Here is some loaded labor rates for tech people:
https://www.accenture.com/t20170306...media/PDF-45/Accenture-Loaded-Labor-Rates.pdf
10k is dirt cheap. Salary is usually around 60-65% of the loaded rate. The rest is overhead. Though in this case it might be higher since this is internal development and there is no other way to charge indirect costs...like infrastructure/networks, computers and licences than just the labor rates (you can charge the customer for these things separately). Then it could actually go to 1/2. So about 60k or less. Don't forget there is a coloring to this as there are lower and higher scale wages based on job, as the chart shows. Testers less...leads more.
The only thing is I doubt this is entirely done by hours. End credits usually have a lot of subcontractors. Probably they deliver by capability. So read that as subcontractors are probably supposed to deliver some subsystem of the entire game to the developer. If they have assets they can reuse then they maybe able to do it cheaper if not and it they screw up their estimate, my guess this is where the nasty overtime without pay crap comes up.
The only thing that can recolor this is actually how many hours it is.
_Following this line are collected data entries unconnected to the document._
(** The paths of the workflow once SessionInit has delivered [out] with
    [success=true] and no error: what the run ends in, and the exchanges
    with the engine that follow the one with SessionInit. *)
Inductive Branch (engine : Engine) (input : InboundWorkflowInput) (out : WorkflowOutput)
  : rt.Result Reply -> rt.Log Request Reply -> Prop :=
| Branch_action_panic :
    is_string (index (Metadata_ out) Action) = false ->
    Branch engine input out rt.Panicked []
| Branch_noop (action : string) :
    index (Metadata_ out) Action = VString action ->
    action ≠ "hangup" -> action ≠ "originate" ->
    Branch engine input out (rt.Returned (out, None)) []
| Branch_hangup_panic :
    index (Metadata_ out) Action = VString "hangup" ->
    optional (index (Metadata_ out) HangupCause) = None ->
    Branch engine input out rt.Panicked []
| Branch_hangup (cause : string) :
    index (Metadata_ out) Action = VString "hangup" ->
    optional (index (Metadata_ out) HangupCause) = Some cause ->
    let q := Hangup_request input cause out in
    Branch engine input out (rt.Returned (engine q)) [(q, engine q)]
| Branch_missing_destination :
    index (Metadata_ out) Action = VString "originate" ->
    index (Metadata_ out) Destination = VNil ->
    Branch engine input out (rt.Returned (out, Some (MissingFieldError "destination"))) []
| Branch_missing_gateway :
    index (Metadata_ out) Action = VString "originate" ->
    index (Metadata_ out) Destination ≠ VNil ->
    index (Metadata_ out) Gateway = VNil ->
    Branch engine input out (rt.Returned (out, Some (MissingFieldError "gateway"))) []
| Branch_originate_panic :
    index (Metadata_ out) Action = VString "originate" ->
    index (Metadata_ out) Destination ≠ VNil ->
    index (Metadata_ out) Gateway ≠ VNil ->
    is_string (index (Metadata_ out) Destination) = false
    ∨ is_string (index (Metadata_ out) Gateway) = false
    ∨ optional (index (Metadata_ out) Profile) = None ->
    Branch engine input out rt.Panicked []
| Branch_originate_failed (d g p : string) :
    index (Metadata_ out) Action = VString "originate" ->
    index (Metadata_ out) Destination = VString d ->
    index (Metadata_ out) Gateway = VString g ->
    optional (index (Metadata_ out) Profile) = Some p ->
    let q := Originate_request input d g p out in
    unsuccessful (engine q) ->
    Branch engine input out (rt.Returned (engine q)) [(q, engine q)]
| Branch_missing_uid (d g p : string) (out2 : WorkflowOutput) :
    index (Metadata_ out) Action = VString "originate" ->
    index (Metadata_ out) Destination = VString d ->
    index (Metadata_ out) Gateway = VString g ->
    optional (index (Metadata_ out) Profile) = Some p ->
    let q := Originate_request input d g p out in
    engine q = (out2, None) -> Success out2 = true ->
    index (Metadata_ out2) Uid = VNil ->
    Branch engine input out (rt.Returned (out2, Some (MissingFieldError "uid")))
      [(q, (out2, None))]
| Branch_uid_panic (d g p : string) (out2 : WorkflowOutput) :
    index (Metadata_ out) Action = VString "originate" ->
    index (Metadata_ out) Destination = VString d ->
    index (Metadata_ out) Gateway = VString g ->
    optional (index (Metadata_ out) Profile) = Some p ->
    let q := Originate_request input d g p out in
    engine q = (out2, None) -> Success out2 = true ->
    index (Metadata_ out2) Uid ≠ VNil ->
    is_string (index (Metadata_ out2) Uid) = false ->
    Branch engine input out rt.Panicked [(q, (out2, None))]
| Branch_bridge (d g p : string) (out2 : WorkflowOutput) (X : string) :
    index (Metadata_ out) Action = VString "originate" ->
    index (Metadata_ out) Destination = VString d ->
    index (Metadata_ out) Gateway = VString g ->
    optional (index (Metadata_ out) Profile) = Some p ->
    let q := Originate_request input d g p out in
    engine q = (out2, None) -> Success out2 = true ->
    index (Metadata_ out2) Uid = VString X ->
    let b := Bridge_request input X out2 in
    Branch engine input out (rt.Returned (engine b)) [(q, (out2, None)); (b, engine b)].
(** * libv2ray_support.go: the protected dialer

    A shallow embedding of [libv2ray_support.go] (package [libv2ray]):
    the resolved endpoint with its rotation cursor ([resolved], [NextIP],
    [currentIP]), address resolution with the family reordering
    ([lookupAddr]), the preparation loop ([PrepareDomain]) and the
    protected dial ([getFd], [Dial], [fdConn]).

    Conventions.
    - Go's [(value, error)] results are values of [res]; a Go panic (index
      out of range, close of a nil or closed channel) is the [Panicked]
      outcome, never an error value.
    - [uint8] is a [Z] with its wrap-around modulo 256 written out.
    - Calls that leave the package (resolver, system calls, the injected
      [Protect]) are fields of the records [Resolver] and [Host].
    - What a run does to the outside is recorded as a list of [event]s, in
      program order.
    - [ipLock] makes [NextIP] and [currentIP] atomic; each is one function
      from the endpoint before to the endpoint after. *)

From Stdlib Require Import ZArith Lia String.
From Stdlib.Strings Require Import Byte.
From stdpp Require Import base option list gmap.

Open Scope Z_scope.

(** ** Results *)

(** Go's [error] values: the ones this file creates, and the ones handed up
    from the standard library or the kernel. *)
Inductive error : Type :=
| ErrResolveEmpty (addr : string)   (* "domain %s Failed to resolve" *)
| ErrUnknowNetwork                  (* "unknow network" *)
| ErrPrepare (server : string)      (* "fail to prepare domain %s" *)
| ErrFailToProtect                  (* "fail to protect" *)
| ErrFdInvalid                      (* "fdConn fd invalid" *)
| ErrExternal (code : Z).           (* any error made outside this file *)

(** A [(T, error)] pair of which exactly one side is set. *)
Inductive res (A : Type) : Type :=
| Val (a : A)
| Fail (e : error).
Arguments Val {A} a.
Arguments Fail {A} e.
(** A blank question with a [rag_chain] that would write to the console if
    it were reached: nothing is written. *)
Lemma answer_question_blank_witness :
  forallb isspace ([32; 9; 10; 8195]%N : str) = true
  /\ @app.answer_question memory.backend memory.traced_chain
       [32; 9; 10; 8195]%N true memory.empty_world
     = (Return ("Please enter a question." : str, "" : str),
        memory.empty_world).
Proof.
  split; [reflexivity|].
  apply (@answer_question_blank memory.backend). reflexivity.
Defined.

(** The model server is down: the handler answers with the error text. *)
Lemma answer_question_catches_witness :
  strip ("What color is the sky?" : str) <> []
  /\ @app.answer_question memory.backend (app.rag_chain memory.served_chain)
       "What color is the sky?" true (memory.ollama_down memory.empty_world)
     = (Return ("Error: Ollama server is not reachable" : str, "" : str),
        memory.ollama_down memory.empty_world)
  /\ @app.answer_question memory.backend memory.failing_formatter
       "What color is the sky?" true memory.empty_world
     = (Return ("Error: 'str' object has no attribute 'metadata'" : str,
                "" : str),
        memory.empty_world).
Proof.
  assert (Hq : strip ("What color is the sky?" : str) <> [])
    by (vm_compute; discriminate).
  split; [exact Hq|]. split.
  - apply (proj1 (@answer_question_catches memory.backend
                    (app.rag_chain memory.served_chain) _ true
                    (memory.ollama_down memory.empty_world) Hq)
             (OtherError "ConnectionError" "Ollama server is not reachable")).
    reflexivity.
  - apply (proj1 (proj2 (@answer_question_catches memory.backend
                           memory.failing_formatter _ true
                           memory.empty_world Hq))
             {| answer := "The sky is blue."; context := [];
                question := "What color is the sky?" |}
             (OtherError "AttributeError"
                "'str' object has no attribute 'metadata'")
             memory.empty_world memory.empty_world);
      reflexivity.
Defined.



(** ** The vector store manager (src/vectorstore.py) *)

Section vector_store.
Context {conf : Config} {be : Backend}.

(** The constructor leaves [self.vectorstore] at [None]. *)
Lemma init_vectorstore_none (w : World) (self : VectorStoreManager.t)
    (w' : World) :
  VectorStoreManager.__init__ w = (Return self, w') ->
  VectorStoreManager.vectorstore self = None.
Proof.
  unfold VectorStoreManager.__init__. run_m.
  destruct (HuggingFaceEmbeddings _ _) as [[emb|e] w1]; [|discriminate].
  intros [= <- _]. reflexivity.
Qed.

(** After [load_vectorstore] or [create_vectorstore] the store is set. *)
Lemma load_vectorstore_some (self : VectorStoreManager.t) (w : World)
    (self' : VectorStoreManager.t) (vs : Chroma) (w' : World) :
  VectorStoreManager.load_vectorstore self w = (Return (self', vs), w') ->
  VectorStoreManager.vectorstore self' = Some vs.
Proof.
  unfold VectorStoreManager.load_vectorstore. run_m.
  destruct (Chroma_open _ _ _ _) as [[vs1|e] w1]; [|discriminate].
  intros [= <- <- _]. reflexivity.
Qed.

Lemma create_vectorstore_some (self : VectorStoreManager.t)
    (documents : list Document) (persist : bool) (w : World)
    (self' : VectorStoreManager.t) (vs : Chroma) (w' : World) :
  VectorStoreManager.create_vectorstore self documents persist w
  = (Return (self', vs), w') ->
  VectorStoreManager.vectorstore self' = Some vs.
Proof.
  unfold VectorStoreManager.create_vectorstore. run_m.
  destruct (Chroma_from_documents _ _ _ _ _) as [[vs1|e] w1]; [|discriminate].
  intros [= <- <- _]. reflexivity.
Qed.

(** C2: on a freshly constructed manager, before [create_vectorstore] or
    [load_vectorstore] has run, [get_retriever] and [similarity_search]
    both raise the not-initialized [ValueError], for every query and [k],
    and return no result. *)
Theorem uninitialized_store_refuses (w : World)
    (self : VectorStoreManager.t) (w' : World) :
  VectorStoreManager.__init__ w = (Return self, w') ->
  forall (query : str) (k : Z) (w1 : World),
    VectorStoreManager.get_retriever self k w1
    = (Raise (ValueError
                "Vector store not initialized. Call load_vectorstore() first."),
       w1)
    /\ VectorStoreManager.similarity_search self query k w1
       = (Raise (ValueError "Vector store not initialized."), w1).
Proof.
  intros Hinit query k w1.
  unfold VectorStoreManager.get_retriever, VectorStoreManager.similarity_search.
  rewrite (init_vectorstore_none _ _ _ Hinit). split; reflexivity.
Qed.

(** C9: on a manager whose store was never initialised,
    [delete_collection] returns normally, prints nothing and changes
    nothing in the world, while [get_retriever] and [similarity_search]
    raise in that same state. *)
Theorem delete_collection_uninitialized (self : VectorStoreManager.t)
    (w : World) :
  VectorStoreManager.vectorstore self = None ->
  VectorStoreManager.delete_collection self w = (Return tt, w)
  /\ (forall k, exists e,
         VectorStoreManager.get_retriever self k w = (Raise e, w))
  /\ (forall query k, exists e,
         VectorStoreManager.similarity_search self query k w = (Raise e, w)).
Proof.
  intros Hnone.
  unfold VectorStoreManager.delete_collection,
    VectorStoreManager.get_retriever, VectorStoreManager.similarity_search.
  rewrite Hnone. repeat split; intros; eexists; reflexivity.
Qed.
(** * docusaurus-plugin-llms: the generator (generator.ts) and the
    plugin (index.ts)

    A shallow embedding of the document ordering, grouping and rendering
    code of the generator, of the naming of the markdown files it writes,
    of the collection of the document files and of the locale check of
    the plugin, with the properties its specification states and others
    that the code has.

    Conventions of the embedding.
    - A JavaScript string is a [string]: one [ascii] per UTF-16 code unit,
      for code units below 256.  [String.length] is the [length] property.
    - A JavaScript number that holds a position or a counter is a [Z].
    - [undefined] and [null] are [None], but for the [position] member of
      a descriptor, where [None] is the member that is absent and nothing
      else: see [CategoryData].
    - A [Map] whose iteration order is observed is an association list in
      insertion order; a [Map] that is only queried is a [gmap].
    - What the runtime or a module outside the generator provides
      ([localeCompare], [toUpperCase], the file system, [JSON.parse],
      [path.join], [ensureUniqueIdentifier], [sanitizeForFilename],
      [createMarkdownContent]) is a [Variable] of the section that uses it. *)

From Stdlib Require Import ZArith Ascii String DecimalString DecimalZ.
From stdpp Require Import gmap strings list sorting.

(** [simpl] unfolds an append whose first argument starts with a
    constructor. *)
Arguments String.append !_ _ / : simpl nomatch.

(** ** Strings *)

Module Js.

Fixpoint dropWhile (p : ascii -> bool) (s : string) : string :=
  match s with
  | String c s' => if p c then dropWhile p s' else s
  | EmptyString => EmptyString
  end.

Fixpoint takeWhile (p : ascii -> bool) (s : string) : string :=
  match s with
  | String c s' => if p c then String c (takeWhile p s') else EmptyString
  | EmptyString => EmptyString
  end.

Fixpoint dropWhileEnd (p : ascii -> bool) (s : string) : string :=
  match s with
  | EmptyString => EmptyString
  | String c s' =>
      match dropWhileEnd p s' with
      | EmptyString => if p c then EmptyString else String c EmptyString
      | r => String c r
      end
  end.
(** ** The densified frame shows only known values *)

(** X14. Whatever the collected frame, duplicates included, every row of
    the densified frame belongs to a selected article and to a day of the
    range; when every number of the frame is at most 2^53 in magnitude, a
    views value it shows is the value of a collected row of that article
    dated within the range and not after the row. *)
Theorem df_plot_shows_only_known_values
    (df : frame) (start_date end_date : Z) (r : row) :
  In r (df_plot_of df start_date end_date) ->
  In (article r) (top_articles_of df)
  /\ start_date <= date r <= end_date
  /\ (exact_in_float64 df ->
      forall v, views r = Some v ->
                exists r0, In r0 df /\ article r0 = article r
                           /\ views r0 = Some v
                           /\ start_date <= date r0 <= date r).
Proof.
  intros Hr.
  assert (Hkey : exists r', In r' (df_plot_exact df start_date end_date)
                            /\ row_key r' = row_key r).
  { apply (in_map row_key) in Hr. rewrite df_plot_keys in Hr.
    apply in_map_iff in Hr. destruct Hr as (r' & Hk & Hr').
    exists r'. split; assumption. }
  destruct Hkey as (r' & Hr' & Hk). injection Hk as Hdate Hart.
  destruct (df_plot_exact_known df start_date end_date r' Hr')
    as (Hsel & Hrange & _).
  rewrite Hart in Hsel. rewrite Hdate in Hrange.
  split; [exact Hsel|]. split; [exact Hrange|].
  intros Hex. rewrite (df_plot_of_exact df start_date end_date Hex) in Hr.
  apply (df_plot_exact_known df start_date end_date r Hr).
Qed.

Lemma df_plot_shows_only_known_values_witness :
  In "A"%string (top_articles_of df_scenario)
  /\ 1 <= date (mkRow 2 "A" (Some 10)) <= 3
  /\ (forall v, views (mkRow 2 "A" (Some 10)) = Some v ->
                exists r0, In r0 df_scenario
                           /\ article r0 = article (mkRow 2 "A" (Some 10))
                           /\ views r0 = Some v
                           /\ 1 <= date r0 <= date (mkRow 2 "A" (Some 10))).
Proof.
  destruct (df_plot_shows_only_known_values df_scenario 1 3
              (mkRow 2 "A" (Some 10))) as (Hsel & Hrange & Hknown).
  - vm_compute. in_list.
  - split; [exact Hsel|]. split; [exact Hrange|]. apply Hknown.
    intros r v Hr Hv. simpl in Hr.
    destruct Hr as [<-|[<-|[<-|[<-|[]]]]]; injection Hv as <-;
      vm_compute; discriminate.
Defined.

(* ================================================================== *)
(** * The script *)

Lemma run_trace_mono w w' b P :
  run_trace w w' b P -> (requests_made w <= requests_made w')%nat.
Proof. intros (evs & _ & Hr & _). lia. Qed.

Section ScriptFacts.

Variable net : string -> nat -> attempt_result.
Variable strftime : Z -> string -> string.
Variable lib : pandas.

Lemma api_loop_requests_once url retries delay a rest w r w' :
  api_loop net url retries delay (a :: rest) w = (r, w') ->
  (S (requests_made w) <= requests_made w')%nat.
Proof.
  cbn [api_loop]. unfold bind at 1. unfold requests_get at 1.
  destruct (net url (requests_made w)) as [data|e].
  - unfold ret. intros H. injection H as _ <-. simpl. lia.
  - destruct (caught e); [|unfold raise; intros H; injection H as _ <-;
                           simpl; lia].
    unfold bind at 1. unfold print at 1, emit at 1. unfold bind at 1.
    cbn [requests_made log].
    destruct (a <? retries - 1).
    + destruct (time_sleep (inject_Z delay) _) as [[[]|e'] w2] eqn:S.
      * apply (time_sleep_run_trace _ _ _ _ (fun _ => True)) in S.
        apply run_trace_mono in S. cbn [requests_made] in S.
        intros H. apply api_loop_trace in H.
        pose proof (run_trace_mono _ _ _ _ H). lia.
      * apply (time_sleep_run_trace _ _ _ _ (fun _ => True)) in S.
        apply run_trace_mono in S. cbn [requests_made] in S.
        intros H. injection H as _ <-. lia.
    + unfold ret at 1. intros H. apply api_loop_trace in H.
      pose proof (run_trace_mono _ _ _ _ H) as Hm.
      cbn [requests_made] in Hm. lia.
Qed.

Lemma collect_requests_once d rest acc w r w' :
  collect net strftime (d :: rest) acc w = (r, w') ->
  (S (requests_made w) <= requests_made w')%nat.
Proof.
  cbn [collect]. unfold bind at 1.
  destruct (get_top_wiki_articles net "en.wikipedia" (strftime d "%Y")
              (strftime d "%m") (strftime d "%d") "all-access" 3 1 w)
    as [res w1] eqn:G.
  unfold get_top_wiki_articles, __api__ in G.
  change (range 3) with [0; 1; 2] in G.
  apply api_loop_requests_once in G.
  assert (Hrest : forall acc' w2,
            (requests_made w1 <= requests_made w2)%nat ->
            collect net strftime rest acc' w2 = (r, w') ->
            (S (requests_made w) <= requests_made w')%nat).
  { intros acc' w2 H12 Hrun. apply collect_run_trace in Hrun.
    apply run_trace_mono in Hrun. lia. }
  destruct res as [data|e]; [|intros H; injection H as _ <-; exact G].
  destruct (no_valid_data data).
  - unfold bind at 1. unfold print at 1, emit at 1.
    apply Hrest. simpl. lia.
  - destruct data as [p|];
      [|unfold raise; intros H; injection H as _ <-; exact G].
    unfold bind at 1. unfold lift at 1.
    destruct (day_articles p) as [es|e];
      [|intros H; injection H as _ <-; exact G].
    unfold bind at 1.
    destruct (time_sleep PAUSE w1) as [[[]|e'] w2] eqn:S;
      apply (time_sleep_run_trace _ _ _ _ (fun _ => True)) in S;
      apply run_trace_mono in S.
    + now apply Hrest.
    + intros H. injection H as _ <-. lia.
Qed.

Lemma main_requests_once start_date end_date w :
  start_date <= end_date ->
  (S (requests_made w)
   <= requests_made (snd (main net strftime lib start_date end_date w)))%nat.
Proof.
  intros Hle. unfold main, bind, date_range.
  replace (Z.to_nat (end_date - start_date + 1))
    with (S (Z.to_nat (end_date - start_date))) by lia.
  rewrite date_range_cons.
  destruct (collect net strftime _ [] w) as [res w1] eqn:C.
  apply collect_requests_once in C.
  destruct res as [frames|e]; [|exact C].
  destruct frames as [|f fs]; [exact C|].
  unfold lift.
  destruct (analyse_collected lib (f :: fs) start_date end_date);
    exact C.
Qed.

End ScriptFacts.

(** X15. The script runs [main] exactly when both arguments parse and the
    end is not before the start (equal dates are accepted), and [main] then
    makes at least one request.  In every other case it stops where it
    started: no request, no figure, no result; an end before the start
    gives [SystemExit] with the message of the range check, a [ValueError]
    of the parser gives [SystemExit] with the format message followed by
    the parser's text. *)
Theorem script_runs_main_only_on_valid_range
    (net : string -> nat -> attempt_result)
    (strftime : Z -> string -> string)
    (lib : pandas)
    (strptime : string -> string -> result Z)
    (arg_start arg_end : string) (w : world) :
  (forall s e,
      strptime arg_start "%Y%m%d" = Ok s ->
      strptime arg_end "%Y%m%d" = Ok e ->
      (s <= e ->
       script net strftime lib strptime arg_start arg_end w
       = (Completed (fst (main net strftime lib s e w)),
          snd (main net strftime lib s e w))
       /\ (requests_made w
           < requests_made (snd (main net strftime lib s e w)))%nat)
      /\ (e < s ->
          script net strftime lib strptime arg_start arg_end w
          = (SystemExit MSG_END_BEFORE_START, w)))
  /\ (forall msg,
        strptime arg_start "%Y%m%d" = Raise (ValueError msg)
        \/ (exists s, strptime arg_start "%Y%m%d" = Ok s
                      /\ strptime arg_end "%Y%m%d"
                         = Raise (ValueError msg)) ->
        script net strftime lib strptime arg_start arg_end w
        = (SystemExit (MSG_BAD_FORMAT ++ msg), w))
  /\ ((forall s e, strptime arg_start "%Y%m%d" = Ok s ->
                   strptime arg_end "%Y%m%d" = Ok e -> e < s) ->
      snd (script net strftime lib strptime arg_start arg_end w) = w
      /\ forall out,
           fst (script net strftime lib strptime arg_start arg_end w)
           <> Completed (Ok out)).
Proof.
  split; [|split].
  - intros s e Hs He. unfold script, parse_dates. rewrite Hs, He. split.
    + intros Hle.
      replace (e <? s) with false by (symmetry; apply Z.ltb_ge; lia).
      split; [reflexivity|].
      pose proof (main_requests_once net strftime lib s e w Hle).
      lia.
    + intros Hlt.
      replace (e <? s) with true by (symmetry; apply Z.ltb_lt; lia).
      reflexivity.
  - intros msg [Hs|(s & Hs & He)]; unfold script, parse_dates.
    + rewrite Hs. reflexivity.
    + rewrite Hs, He. reflexivity.
  - intros Hbad. unfold script, parse_dates.
    destruct (strptime arg_start "%Y%m%d") as [s|es] eqn:Hs.
    + destruct (strptime arg_end "%Y%m%d") as [e|ee] eqn:He.
      * specialize (Hbad s e eq_refl eq_refl).
        replace (e <? s) with true by (symmetry; apply Z.ltb_lt; lia).
        split; [reflexivity|discriminate].
      * destruct ee; (split; [reflexivity|discriminate]).
    + destruct es; (split; [reflexivity|discriminate]).
Qed.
Development is not a linear function. It usually has peaks...often the expensive work is at the front (development) and the less expensive work at the end (test and fixes). How much of this labor is expensive labor...how much is lower cost labor...I don't know. But it's not linear, the hard part of running development shops of any genre is to keep all the different skill sets employed and busy. Really would be fascinating to see actual cost data.